Allergic reactions in man.


The general features of allergic drug reactions in man have recently been reviewed by Parker (85). By definition allergic drug reactions are produced by specific immunologic processes. Allergic drug reactions must be distinguished from adverse reactions due to overdosage, normal pharmacologic action, toxic metabolite formation, idiosyncrasy, nonspecific release of pharmacologic effector molecules, or drug interactions. The clinical manifestations of drug allergy are quite protean. In addition to classical manifestations of allergy such as serum sickness, anaphylaxis, contact dermatitis or urticaria, drug allergy may produce hemolytic anemia, thrombocytopenia, granulocytopenia, hepatitis, nephritis, pneumonitis, vasculitis, or neuritis where a single organ or cell type is affected.
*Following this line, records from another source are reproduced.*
(** C6: when the refreshed boxes of two distinct sprites do not overlap,
    [collidingWith] returns [False] and runs none of the careful
    tests. *)
Theorem boxes_apart_no_narrow_test (h h1 h2 : gmap loc Sprite) (a b : loc)
    (s o : Sprite) :
  a <> b ->
  Heap._setExtents h a = (h1, None) ->
  Heap._setExtents h1 b = (h2, None) ->
  h2 !! a = Some s -> h2 !! b = Some o ->
  xmin s > xmax o \/ xmax s < xmin o \/ ymin s > ymax o \/ ymax s < ymin o ->
  returned (Heap.collidingWith h a b) = inr false
  /\ narrow (Heap.collidingWith h a b) = []
  /\ heap_after (Heap.collidingWith h a b) = h2.
Proof.
intros Hab H1 H2 Hs Ho Hbox. apply boxes_apart_true in Hbox.
unfold Heap.collidingWith.
destruct (decide (a = b)) as [E|_]; [contradiction|].
rewrite H1, H2, Hs, Ho, Hbox. splits; reflexivity.
Qed.

End Collisions.

Section Circles.
Import Py.
Local Open Scope R_scope.
Context {m : Machine}.

Lemma sq_lt_sum (c a b : R) :
  0 <= c -> c < a \/ c < - a -> c * c < a ^ 2 + b ^ 2.
Proof.
intros Hc H. assert (Hb := pow2_ge_0 b).
assert (c * c < a * a).
{ destruct H as [H|H].
  - apply Rmult_le_0_lt_compat; assumption.
  - replace (a * a) with (- a * - a) by ring.
    apply Rmult_le_0_lt_compat; assumption. }
replace (a ^ 2) with (a * a) by ring. lra.
Qed.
While many drugs produce reactions with suggestive of allergy, definitive experimental evidence either for or against mechanism is usually not available. Some of these reactions may involve allergic mediators released or produced nonimmunologically through pharmacologic, osmotic, or toxic effects on cells involved in immune inflammation (mast cells, basophils, phagocytes, and lymphocytes) or through nonspecific activation of effector molecules in extracellular fluid such as the complement proteins. Drugs may also induce the formation of autoantibodies through mechanisms that are largely obscure, but may in some instances involve the direct participation of the drug as a hapten and in other instances occur indirectly through a pharmacologic or toxic action on the cells responsible for immune homeostasis.